Nicolaus Copernicus came from a middle class background and received a good standard humanist education, studying first at the university of Krakow, and then traveling to Italy where he studied at the universities of Bologna and Padua. He eventually took a degree in Canon Law
at the university of Ferrara. At Krakow, Bologna and Padua he studied the mathematical sciences. At the time, these were considered relevant to medicine, since physicians made use of astrology. Padua was famous for its medical school and while he was there Copernicus studied both medicine and Greek. When he returned to his native land, Copernicus practiced medicine, though his official employment was as a canon in the cathedral chapter.

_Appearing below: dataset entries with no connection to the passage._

(* ===== verification/RpcClient.v ===== *)
(** * The sidecar's client of the local node (src/sidecar/rpc)

    What the sidecar reads of CometBFT's [/status] and [/block] and of the EVM's
    [eth_blockNumber]. The HTTP client is a parameter: a request has no answer,
    or one with a code and a body, whose JSON is the value it parses to.
    Decoding into a struct goes through the members in order, as
    [encoding/json] does: names fold as ASCII, a repeated field is set again,
    [null] leaves it, and a value of another type fails. *)

From stdpp Require Import base list strings pretty.
From Stdlib Require Import ZArith Lia Ascii.
From S2P Require Import Prelude Api Platform Config TomlPatch.

(** ** Answers *)
Inductive http_answer :=
| HttpErr (e : string)
| HttpResp (code : Z) (body : raw_json) (text : string).

Class RpcTexts := {
  json_text : raw_json -> string;
  type_text : string -> jval -> string;
}.

(** [strconv]'s error for a number. *)
Definition num_error (fn s : string) (range : bool) : string :=
  "strconv." +:+ fn +:+ ": parsing " +:+ quote s +:+ ": " +:+
  (if range then "value out of range" else "invalid syntax").
Definition ParseInt (s : string) : result Z :=
  match parse_int s with
  | None => Err (num_error "ParseInt" s false)
  | Some n => if int64_ok n then Ok n else Err (num_error "ParseInt" s true)
  end.

Definition hex_value (c : ascii) : option Z :=
  let n := Z.of_nat (nat_of_ascii c) in
  if is_digit c then Some (n - 48)%Z
  else if (97 <=? n)%Z && (n <=? 102)%Z then Some (n - 87)%Z
  else if (65 <=? n)%Z && (n <=? 70)%Z then Some (n - 55)%Z
  else None.
Fixpoint hex_digits (acc : Z) (s : string) : option Z :=
  match s with
  | EmptyString => Some acc
  | String c s' => d ← hex_value c; hex_digits (16 * acc + d)%Z s'
  end.
(** [strconv.ParseInt(s, 16, 64)] *)
Definition ParseHex (s : string) : result Z :=
  let '(neg, body) := match s with
                      | String "-" s' => (true, s')
                      | String "+" s' => (false, s')
                      | _ => (false, s)
                      end in
  match (if body =s "" then None else hex_digits 0 body) with
  | None => Err (num_error "ParseInt" s false)
  | Some n => let n := if neg then (- n)%Z else n in
              if int64_ok n then Ok n else Err (num_error "ParseInt" s true)
  end.

(** ** The wire types (types.go, client.go) *)
Record NodeInfo := mkNodeInfo { ni_ID : string; ni_Network : string }.
Record SyncInfo := mkSyncInfo { sy_LatestBlockHeight : string; sy_CatchingUp : bool }.
Record StatusResult := mkStatusResult { sr_NodeInfo : NodeInfo; sr_SyncInfo : SyncInfo }.
Record BlockResult := mkBlockResult { br_Hash : string }.
Record rpcError := mkRpcError { re_Code : Z; re_Message : string; re_Data : string }.
Record envelope := mkEnvelope { en_JSONRPC : string; en_Result : raw_json; en_Error : option rpcError }.

Section client.
Context `{RpcTexts} (Do : string -> http_answer).

Definition decode_string (v : jval) (old : string) : result string :=
  match v with JStr s => Ok s | JNull => Ok old | _ => Err (type_text "string" v) end.
Definition decode_bool (v : jval) (old : bool) : result bool :=
  match v with JBool b => Ok b | JNull => Ok old | _ => Err (type_text "bool" v) end.
Definition decode_int (v : jval) (old : Z) : result Z :=
  match v with
  | JNum lit => match parse_int lit with
                | Some n => if int64_ok n then Ok n else Err (type_text "int" v)
                | None => Err (type_text "int" v)
                end
  | JNull => Ok old
  | _ => Err (type_text "int" v)
  end.

(** A struct: its members in order, each through [field]. *)
Fixpoint decode_members {A} (field : string -> jval -> A -> result A) (l : table) (old : A) : result A :=
  match l with
  | [] => Ok old
  | (k, v) :: l' => new ← field (to_lower k) v old; decode_members field l' new
  end.
Definition decode_struct {A} (field : string -> jval -> A -> result A) (v : jval) (old : A) : result A :=
  match v with
  | JObj l => decode_members field l old
  | JNull => Ok old
  | _ => Err (type_text "struct" v)
  end.
Definition decode_raw {A} (field : string -> jval -> A -> result A) (raw : raw_json) (zero : A) : result A :=
  match raw with
  | RawValue v => decode_struct field v zero
  | _ => Err (json_text raw)
  end.

Definition node_info_field (k : string) (v : jval) (o : NodeInfo) : result NodeInfo :=
  if k =s "id" then s ← decode_string v (ni_ID o); Ok (mkNodeInfo s (ni_Network o))
  else if k =s "network" then s ← decode_string v (ni_Network o); Ok (mkNodeInfo (ni_ID o) s)
  else Ok o.
Definition sync_info_field (k : string) (v : jval) (o : SyncInfo) : result SyncInfo :=
  if k =s "latest_block_height" then
    s ← decode_string v (sy_LatestBlockHeight o); Ok (mkSyncInfo s (sy_CatchingUp o))
  else if k =s "catching_up" then b ← decode_bool v (sy_CatchingUp o); Ok (mkSyncInfo (sy_LatestBlockHeight o) b)
  else Ok o.
Definition status_field (k : string) (v : jval) (o : StatusResult) : result StatusResult :=
  if k =s "node_info" then
    n ← decode_struct node_info_field v (sr_NodeInfo o); Ok (mkStatusResult n (sr_SyncInfo o))
  else if k =s "sync_info" then
    s ← decode_struct sync_info_field v (sr_SyncInfo o); Ok (mkStatusResult (sr_NodeInfo o) s)
  else Ok o.
Definition block_id_field (k : string) (v : jval) (o : BlockResult) : result BlockResult :=
  if k =s "hash" then s ← decode_string v (br_Hash o); Ok (mkBlockResult s) else Ok o.
Definition block_field (k : string) (v : jval) (o : BlockResult) : result BlockResult :=
  if k =s "block_id" then decode_struct block_id_field v o else Ok o.
Definition error_field (k : string) (v : jval) (o : rpcError) : result rpcError :=
  if k =s "code" then n ← decode_int v (re_Code o); Ok (mkRpcError n (re_Message o) (re_Data o))
  else if k =s "message" then s ← decode_string v (re_Message o); Ok (mkRpcError (re_Code o) s (re_Data o))
  else if k =s "data" then s ← decode_string v (re_Data o); Ok (mkRpcError (re_Code o) (re_Message o) s)
  else Ok o.
(** A pointer: [null] makes it nil. *)
Definition decode_error (v : jval) (o : option rpcError) : result (option rpcError) :=
  match v with
  | JNull => Ok None
  | _ => e ← decode_struct error_field v (default (mkRpcError 0 "" "") o); Ok (Some e)
  end.
Definition envelope_field (k : string) (v : jval) (o : envelope) : result envelope :=
  if k =s "jsonrpc" then s ← decode_string v (en_JSONRPC o); Ok (mkEnvelope s (en_Result o) (en_Error o))
  else if k =s "result" then Ok (mkEnvelope (en_JSONRPC o) (RawValue v) (en_Error o))
  else if k =s "error" then e ← decode_error v (en_Error o); Ok (mkEnvelope (en_JSONRPC o) (en_Result o) e)
  else Ok o.

(** ** [Client.Get] (client.go) *)
Definition doGet (url : string) : result raw_json :=
  match Do url with
  | HttpErr e => Err e
  | HttpResp code body text =>
      if (code =? 200)%Z then Ok body else Err ("HTTP " +:+ pretty code +:+ ": " +:+ text)
  end.
Definition Get (endpoint path : string) : result raw_json :=
  body ← doGet (endpoint +:+ path);
  env ← wrap_err ("decoding JSON response from " +:+ path +:+ ": ")
          (decode_raw envelope_field body (mkEnvelope "" RawNone None));
  if en_JSONRPC env =s "2.0" then
    match en_Error env with
    | Some e => Err ("JSON-RPC error from " +:+ path +:+ ": " +:+ re_Message e +:+ " (code " +:+
                     pretty (re_Code e) +:+ ", data: " +:+ re_Data e +:+ ")")
    | None =>
        match en_Result env with
        | RawNone => Err ("empty result in JSON-RPC response from " +:+ path)
        | raw => Ok raw
        end
    end
  else Ok body.

(** ** [StatusClient] (status.go) *)
Record NodeStatus := mkNodeStatus { LatestBlockHeight : Z; CatchingUp : bool }.
Definition zero_status : StatusResult := mkStatusResult (mkNodeInfo "" "") (mkSyncInfo "" false).

Definition Status (endpoint : string) : result NodeStatus :=
  raw ← Get endpoint "/status";
  r ← wrap_err "decoding /status result: " (decode_raw status_field raw zero_status);
  let text := sy_LatestBlockHeight (sr_SyncInfo r) in
  h ← wrap_err ("parsing latest_block_height " +:+ quote text +:+ ": ") (ParseInt text);
  Ok (mkNodeStatus h (sy_CatchingUp (sr_SyncInfo r))).
Definition LatestHeight (endpoint : string) : result Z :=
  s ← Status endpoint; Ok (LatestBlockHeight s).

(** ** [HeightReader] (height.go) *)
Definition evm_field (k : string) (v : jval) (o : string * option rpcError) : result (string * option rpcError) :=
  if k =s "result" then s ← decode_string v o.1; Ok (s, o.2)
  else if k =s "error" then e ← decode_error v o.2; Ok (o.1, e)
  else Ok o.
Definition evmBlockNumber (answer : http_answer) : result Z :=
  match answer with
  | HttpErr e => Err e
  | HttpResp code body text =>
      if negb (code =? 200)%Z then Err ("HTTP " +:+ pretty code +:+ ": " +:+ text) else
      env ← wrap_err "decoding eth_blockNumber response: " (decode_raw evm_field body ("", None));
      match env.2 with
      | Some e => Err ("JSON-RPC error: " +:+ re_Message e +:+ " (code " +:+ pretty (re_Code e) +:+ ")")
      | None =>
          let hex := default env.1 (drop_prefix "0x" env.1) in
          if hex =s "" then Err ("empty eth_blockNumber result " +:+ quote env.1) else
          wrap_err ("parsing eth_blockNumber " +:+ quote env.1 +:+ ": ") (ParseHex hex)
      end
  end.
Definition CommittedHeight (comet : string) (evm : http_answer) : result Z :=
  match LatestHeight comet with
  | Ok h => Ok h
  | Err cometErr =>
      match evmBlockNumber evm with
      | Ok h => Ok h
      | Err evmErr => Err ("cometbft: " +:+ cometErr +:+ bytes [10] +:+ "evm: " +:+ evmErr)
      end
  end.
End client.
Arguments mkNodeStatus _ _ : assert.

(** ** Lemmas *)

(** A decoded JSON string is what the struct holds. *)
Lemma Status_reads `{RpcTexts} Do endpoint st :
  Status Do endpoint = Ok st ->
  exists code body text, Do (endpoint +:+ "/status") = HttpResp code body text /\ code = 200%Z /\
    int64_ok (LatestBlockHeight st) = true.
Proof.
  unfold Status, Get, doGet. destruct (Do _) as [e|code body text] eqn:E; [done|].
  destruct (code =? 200)%Z eqn:Ec; [|done]. apply Z.eqb_eq in Ec. intros Hs.
  exists code, body, text. split_and!; [done..|].
  assert (Hok : forall raw, (r ← wrap_err "decoding /status result: " (decode_raw status_field raw zero_status);
     let text := sy_LatestBlockHeight (sr_SyncInfo r) in
     h ← wrap_err ("parsing latest_block_height " +:+ quote text +:+ ": ") (ParseInt text);
     Ok (mkNodeStatus h (sy_CatchingUp (sr_SyncInfo r)))) = Ok st -> int64_ok (LatestBlockHeight st) = true).
  { intros raw. destruct (decode_raw status_field raw zero_status) as [r|]; [|done]. simpl. unfold ParseInt.
    destruct (parse_int _) as [n|]; [|done]. destruct (int64_ok n) eqn:En; [|done]. by intros [= <-]. }
  cbn [mbind result_bind] in Hs.
  destruct (decode_raw envelope_field body _) as [env|]; [|done]. cbn [wrap_err mbind result_bind] in Hs.
  destruct (en_JSONRPC env =s "2.0"); [|by apply (Hok body)].
  destruct (en_Error env); [done|]. destruct (en_Result env) as [| |v] eqn:Er; [done|apply (Hok RawMalformed)|apply (Hok (RawValue v))]; exact Hs.
Qed.

(** Property: The committed height is one a node answered: CometBFT's, and only
    when that does not read, the EVM's; an error names both. *)
Lemma CommittedHeight_either `{RpcTexts} Do comet evm :
  match CommittedHeight Do comet evm with
  | Ok h => LatestHeight Do comet = Ok h \/ (~ is_ok (LatestHeight Do comet) /\ evmBlockNumber evm = Ok h)
  | Err e => ~ is_ok (LatestHeight Do comet) /\ ~ is_ok (evmBlockNumber evm)
  end.
Proof.
  unfold CommittedHeight. destruct (LatestHeight Do comet); [by left|].
  destruct (evmBlockNumber evm); [right|]; simpl; auto.
Qed.

(** A flat answer, as seid gives it, and an envelope. *)
Definition sample_rpc : RpcTexts := {| json_text _ := "invalid JSON"; type_text t _ := "not a " +:+ t |}.
Definition status_body (height : string) (catching : bool) : jval :=
  JObj [("sync_info", JObj [("latest_block_height", JStr height); ("catching_up", JBool catching)])].
Example flat_and_enveloped :
  let ask body := Status (H := sample_rpc) (fun _ => HttpResp 200 (RawValue body) "") "http://localhost:26657" in
  ask (status_body "42" true) = Ok (mkNodeStatus 42 true) /\
  ask (JObj [("jsonrpc", JStr "2.0"); ("result", status_body "42" true)]) = Ok (mkNodeStatus 42 true) /\
  evmBlockNumber (H := sample_rpc) (HttpResp 200 (RawValue (JObj [("result", JStr "0x2A")])) "") = Ok 42%Z.
Proof. split_and!; reflexivity. Qed.
(** A configured path that cleans to a text relative to the home directory, or
    to that of the absolute path, leads there. *)
Lemma Clean_resolves (home rel : path) s :
  Forall plain home -> rel <> [] -> Forall plain rel ->
  Clean s = join slash rel \/ Clean s = path_text (home ++ rel) -> resolve home s = home ++ rel.
Proof.
  intros Hh Hne Hrel Hs. unfold Clean in Hs. unfold resolve.
  assert (Hplain : forall l, Forall plain l -> Forall (fun c => no_slash c = true /\ c <> "") l).
  { intros l Hl. eapply Forall_impl; [exact Hl|]. by intros ? (? & ? & _). }
  pose proof (clean_comps_plain true s) as Ht. pose proof (clean_comps_plain false s) as Hf.
  destruct (is_abs s).
  - destruct Hs as [Hs|Hs]; [exfalso; by eapply (join_no_root rel); [apply Hplain|symmetry]|].
    unfold path_text in Hs. simpl in Hs. injection Hs as Hs.
    apply join_inj in Hs; [done..|]. apply Hplain, Forall_app. by split.
  - destruct (join slash (clean_comps false s) =s "") eqn:E.
    { apply String.eqb_eq in E. destruct Hs as [Hs|Hs].
      - destruct rel as [|w rel]; [done|]. apply Forall_cons in Hrel as [(Hw & Hw0 & _ & Hdot) _].
        destruct w as [|a w]; [done|]. destruct rel as [|w' rel]; simpl in Hs; injection Hs as <- Hs; [by subst w|].
        by destruct w.
      - by destruct (join_no_root (home ++ rel) ""). }
    destruct Hs as [Hs|Hs]; [|exfalso; by eapply join_no_root; [exact Hf|]].
    apply join_inj in Hs; [|done|by apply Hplain].
    destruct (relative_fold home (split_on "/" s)) as (k & ns & H1 & H2 & H3).
    { eapply Forall_impl; [exact Hh|]. by intros ? (_ & _ & ? & _). }
    unfold clean_comps in Hs. rewrite Hs in H1. unfold Join. rewrite H3.
    destruct k as [|k]; [simpl in H1; subst ns; by rewrite Nat.sub_0_r, firstn_all|].
    destruct rel as [|w rel]; [done|]. simpl in H1. injection H1 as -> _.
    apply Forall_cons in Hrel as [(_ & _ & ? & _) _]. done.
Qed.
(* ===== verification/DataTasks.v ===== *)
(** * The sidecar's file tasks
    (src/sidecar/tasks/config.go, reset_data.go, statesync.go, and the markers of snapshot_restore.go)

    Each task is a program over the home directory of HomeDir.v, which lies at a
    cleaned absolute path [home]. TOML, the HTTP client and the embedded default
    configuration are parameters. The processes are those of ProcessTasks.v. *)

From stdpp Require Import base list strings gmap pretty sorting.
From Stdlib Require Import ZArith Lia Ascii.
From S2P Require Import Prelude Api Platform Config TomlPatch RpcClient ProcessTasks HomeDir.

(** ** config-patch (config.go) *)
Section tasks.
Context `{TomlLib}.

Definition mergeAndWrite (filePath : path) (patchMap : table) : F unit :=
  doc ← wrapF ("reading " +:+ Base filePath +:+ ": ") (ReadTOML filePath);
  match Merge (JObj doc) (JObj patchMap) with
  | JObj merged => WriteTOML filePath merged
  | _ => failed ("merge produced non-map result for " +:+ Base filePath)
  end.

(** The files in the order in which Go ranges over the map. *)
Fixpoint PatchFiles (home : path) (files : list (string * jval)) : F unit :=
  match files with
  | [] => mret tt
  | (filename, rawPatch) :: rest =>
      match rawPatch with
      | JObj patchMap =>
          _ ← wrapF ("config-patch " +:+ filename +:+ ": ")
                (mergeAndWrite (Join (Join home "config") filename) patchMap);
          PatchFiles home rest
      | _ => failed ("config-patch: value for " +:+ quote filename +:+ " must be a map")
      end
  end.
Definition ConfigPatcher_Handler (home : path) (files : list (string * jval)) : F unit :=
  match files with
  | [] => failed "config-patch: at least one file is required"
  | _ => PatchFiles home files
  end.

(** The configuration a home directory starts with; [os.Stat] failing for
    whatever reason counts as absent. *)
Definition EnsureDefaultConfig (default_config : result string) (home : path) : F unit :=
  let configDir := Join home "config" in
  _ ← wrapF "creating config directory: " (MkdirAll configDir);
  _ ← wrapF "creating data directory: " (MkdirAll (Join home "data"));
  let configPath := Join configDir "config.toml" in
  r ← try (Stat configPath);
  match r with
  | inr _ => mret tt
  | inl _ =>
      defaultConfig ← lift (wrap_err "reading embedded default config: " default_config);
      wrapF "writing default config.toml: " (WriteFile configPath defaultConfig)
  end.

(** ** reset-data (reset_data.go) *)
Definition privValidatorStateFile : string := "priv_validator_state.json".
Definition defaultPrivValidatorStatePath : string := "data/" +:+ privValidatorStateFile.
Definition emptyPrivValidatorState : string :=
  "{" +:+ quote "height" +:+ ":" +:+ quote "0" +:+ "," +:+ quote "round" +:+ ":0," +:+ quote "step" +:+ ":0}" +:+ bytes [10].
Definition stateSyncMarkerFile : string := ".sei-sidecar-statesync-done".

Definition refuseDataUsers (proc : result (list proc_entry)) : result unit :=
  match findDataUsers proc with
  | Err e => Err ("reset-data: listing processes that use the data directory: " +:+ e)
  | Ok [] => Ok tt
  | Ok users =>
      Err ("reset-data: " +:+ join ", " users +:+
           " running in the pod — refusing to wipe data it is using; finish or stop it first")
  end.

(** One key of one section: whether it leaves the sign state where the wipe
    keeps it. *)
Definition accepts_state_file (home : path) (sectionName key : string) (value : jval) : result unit :=
  match value with
  | JStr configured =>
      if (configured =s "") || (Clean configured =s defaultPrivValidatorStatePath) ||
         (Clean configured =s path_text (Join home defaultPrivValidatorStatePath))
      then Ok tt
      else Err ("reset-data: config.toml sets [" +:+ sectionName +:+ "] " +:+ key +:+ " = " +:+ quote configured +:+
                "; the reset keeps only " +:+ defaultPrivValidatorStatePath +:+
                ", so it refuses rather than risk deleting the sign state")
  | _ => Err ("reset-data: config.toml [" +:+ sectionName +:+ "] " +:+ key +:+
              " is not a string; refusing rather than guess where the sign state is")
  end.
Fixpoint check_keys (home : path) (sectionName : string) (section : table) (names : list string) : result unit :=
  match names with
  | [] => Ok tt
  | key :: names' =>
      match tbl_lookup key section with
      | None => check_keys home sectionName section names'
      | Some value => _ ← accepts_state_file home sectionName key value; check_keys home sectionName section names'
      end
  end.
Definition state_sections : list string := ["priv-validator"; "priv_validator"].
Definition state_keys : list string := ["state-file"; "state_file"].
Fixpoint check_sections (home : path) (doc : table) (sections : list string) : result unit :=
  match sections with
  | [] => Ok tt
  | sectionName :: sections' =>
      match tbl_lookup sectionName doc with
      | None => check_sections home doc sections'
      | Some (JObj section) =>
          _ ← check_keys home sectionName section state_keys; check_sections home doc sections'
      | Some _ => Err ("reset-data: config.toml [" +:+ sectionName +:+
                       "] is not a table; refusing rather than guess where the sign state is")
      end
  end.
Definition refuseMovedSignState (home : path) : F unit :=
  let configPath := Join (Join home "config") "config.toml" in
  doc ← wrapF ("reset-data: reading " +:+ path_text configPath +:+ " to locate the sign state: ") (ReadTOML configPath);
  lift (check_sections home doc state_sections).

(** The size of the files of a directory, read in one call here; the reset does
    not depend on it. *)
Definition file_size (e : entry) : Z := match e with File s => Z.of_nat (String.length s) | Dir => 0 end.
Definition dirSize (dir : path) : F Z :=
  syscall "lstat" dir
    (fun t => (Ret (map_fold (fun p e n => if under dir p then n + file_size e else n)%Z 0%Z t), t)) nothing.

Fixpoint remove_entries (dir : path) (keep : list string) (entries : list (string * bool)) : F unit :=
  match entries with
  | [] => mret tt
  | (name, _) :: entries' =>
      if mem name keep then remove_entries dir keep entries' else
      let p := dir ++ [name] in
      r ← try (RemoveAll p);
      match r with
      | inl err => if is_not_exist err then remove_entries dir keep entries'
                   else failed ("removing " +:+ path_text p +:+ ": " +:+ text err)
      | inr _ => remove_entries dir keep entries'
      end
  end.
Definition wipeDirContents (dir : path) (keep : list string) : F unit :=
  r ← try (ReadDir dir);
  match r with
  | inl err => if is_not_exist err then mret tt else fail err
  | inr entries => remove_entries dir keep entries
  end.

Definition writeFileSynced (p : path) (content : string) : F unit :=
  _ ← OpenTrunc p; _ ← Write p content; _ ← Sync p; Close p.
(** ** What the caller wrote

    The handler's struct with every field of the caller's. Raw JSON is compared
    as the value it parses to: the members of an object by key, the last of two
    with one key, and text as UTF-8; a nil message is [null]. *)
Definition wire_raw (r : raw_json) : raw_json :=
  match r with RawValue v => RawValue (wire v) | _ => RawValue JNull end.
Definition written_assemble (t : AssembleGenesisRequest) : AssembleGenesisRequest :=
  mkAssemble (as_AccountBalance t) (as_Namespace t) (as_Nodes t) (as_Accounts t) (wire_raw <$> as_Overrides t)
    (match as_ConsensusParams t with RawNone => RawNone | r => wire_raw r end) (as_Autobahn t) (as_AutobahnConfig t).
Definition raw_text (r : raw_json) : string := match wire_raw r with RawValue v => json_marshal v | _ => "" end.
Definition written_change (c : ParamChangeInput) : paramChange :=
  mkParamChange (pi_Subspace c) (pi_Key c) (raw_text (pi_Value c)).
Definition written (t : ClientTask) : request :=
  match t with
  | SnapshotRestore h => ReqSnapshotRestore h
  | ConfigureGenesis h a => ReqConfigureGenesis h a
  | ConfigApply i => ReqConfigApply i
  | ConfigPatch files => ReqConfigPatch (list_to_map (map (fun kv => (kv.1, wire (JObj kv.2))) files))
  | ConfigureStateSync t => ReqStateSync t
  | RestartSeid u | StopSeid u => ReqUpCheck ((fun u => (UpCheckScheme_string (uc_Scheme u), uc_Port u, uc_Path u)) <$> u)
  | GenerateIdentity c m => ReqGenerateIdentity c m
  | GenerateGentx c s b => ReqGenerateGentx c s b
  | UploadGenesisArtifacts n ns a => ReqUploadArtifacts n ns a
  | AssembleAndUploadGenesis t => ReqAssembleGenesis (written_assemble t)
  | AwaitCondition t => ReqAwaitCondition t
  | GovVote t => ReqGovVote t
  | Unjail t => ReqUnjail t
  | GovSoftwareUpgrade t => ReqGovSoftwareUpgrade t
  | GovParamChange t =>
      ReqGovParamChange (mkGovParamChangeRequest (gp_ChainID t) (gp_KeyName t) (gp_Title t) (gp_Description t)
        (map written_change (gp_Changes t)) (gp_InitialDeposit t) (gp_Memo t) (gp_Fees t) (gp_Gas t))
  | GovUpdateInstantiateConfig t => ReqGovUpdateInstantiateConfig t
  | EVMDigest t => ReqEVMDigest t
  | SnapshotUpload | SnapshotUploadOnce | MarkReady | MarkNotReady | AwaitSeidStart | ResetDataKeepSignState
  | ResetData | SetGenesisPeers | ConfigValidate => ReqNone
  end.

While he was in Italy, Copernicus visited Rome, and it seems to have been for friends there that in about 1513 he wrote a short account of what has since
become known as the Copernican theory. This states that the Sun, and not the Earth, is at rest in the centre of the Universe. A full account of the theory was
apparently slow to take a satisfactory shape, and was not published until the very end of Copernicus's life, under the title On the revolutions of the heavenly
spheres. Copernicus is said to have received a copy of the printed book for the first time on his deathbed. He died of a cerebral hemorrhage.
Copernicus's heliostatic cosmology involved giving several distinct motions to the Earth. It was consequently considered implausible by the vast majority of
his contemporaries, and by most astronomers and natural philosophers of succeeding generations before the middle of the seventeenth century. Its notable
defenders included Johannes Kepler and Galileo Galilei. Strong theoretical underpinning for the Copernican theory was provided by Newton's theory of universal gravitation.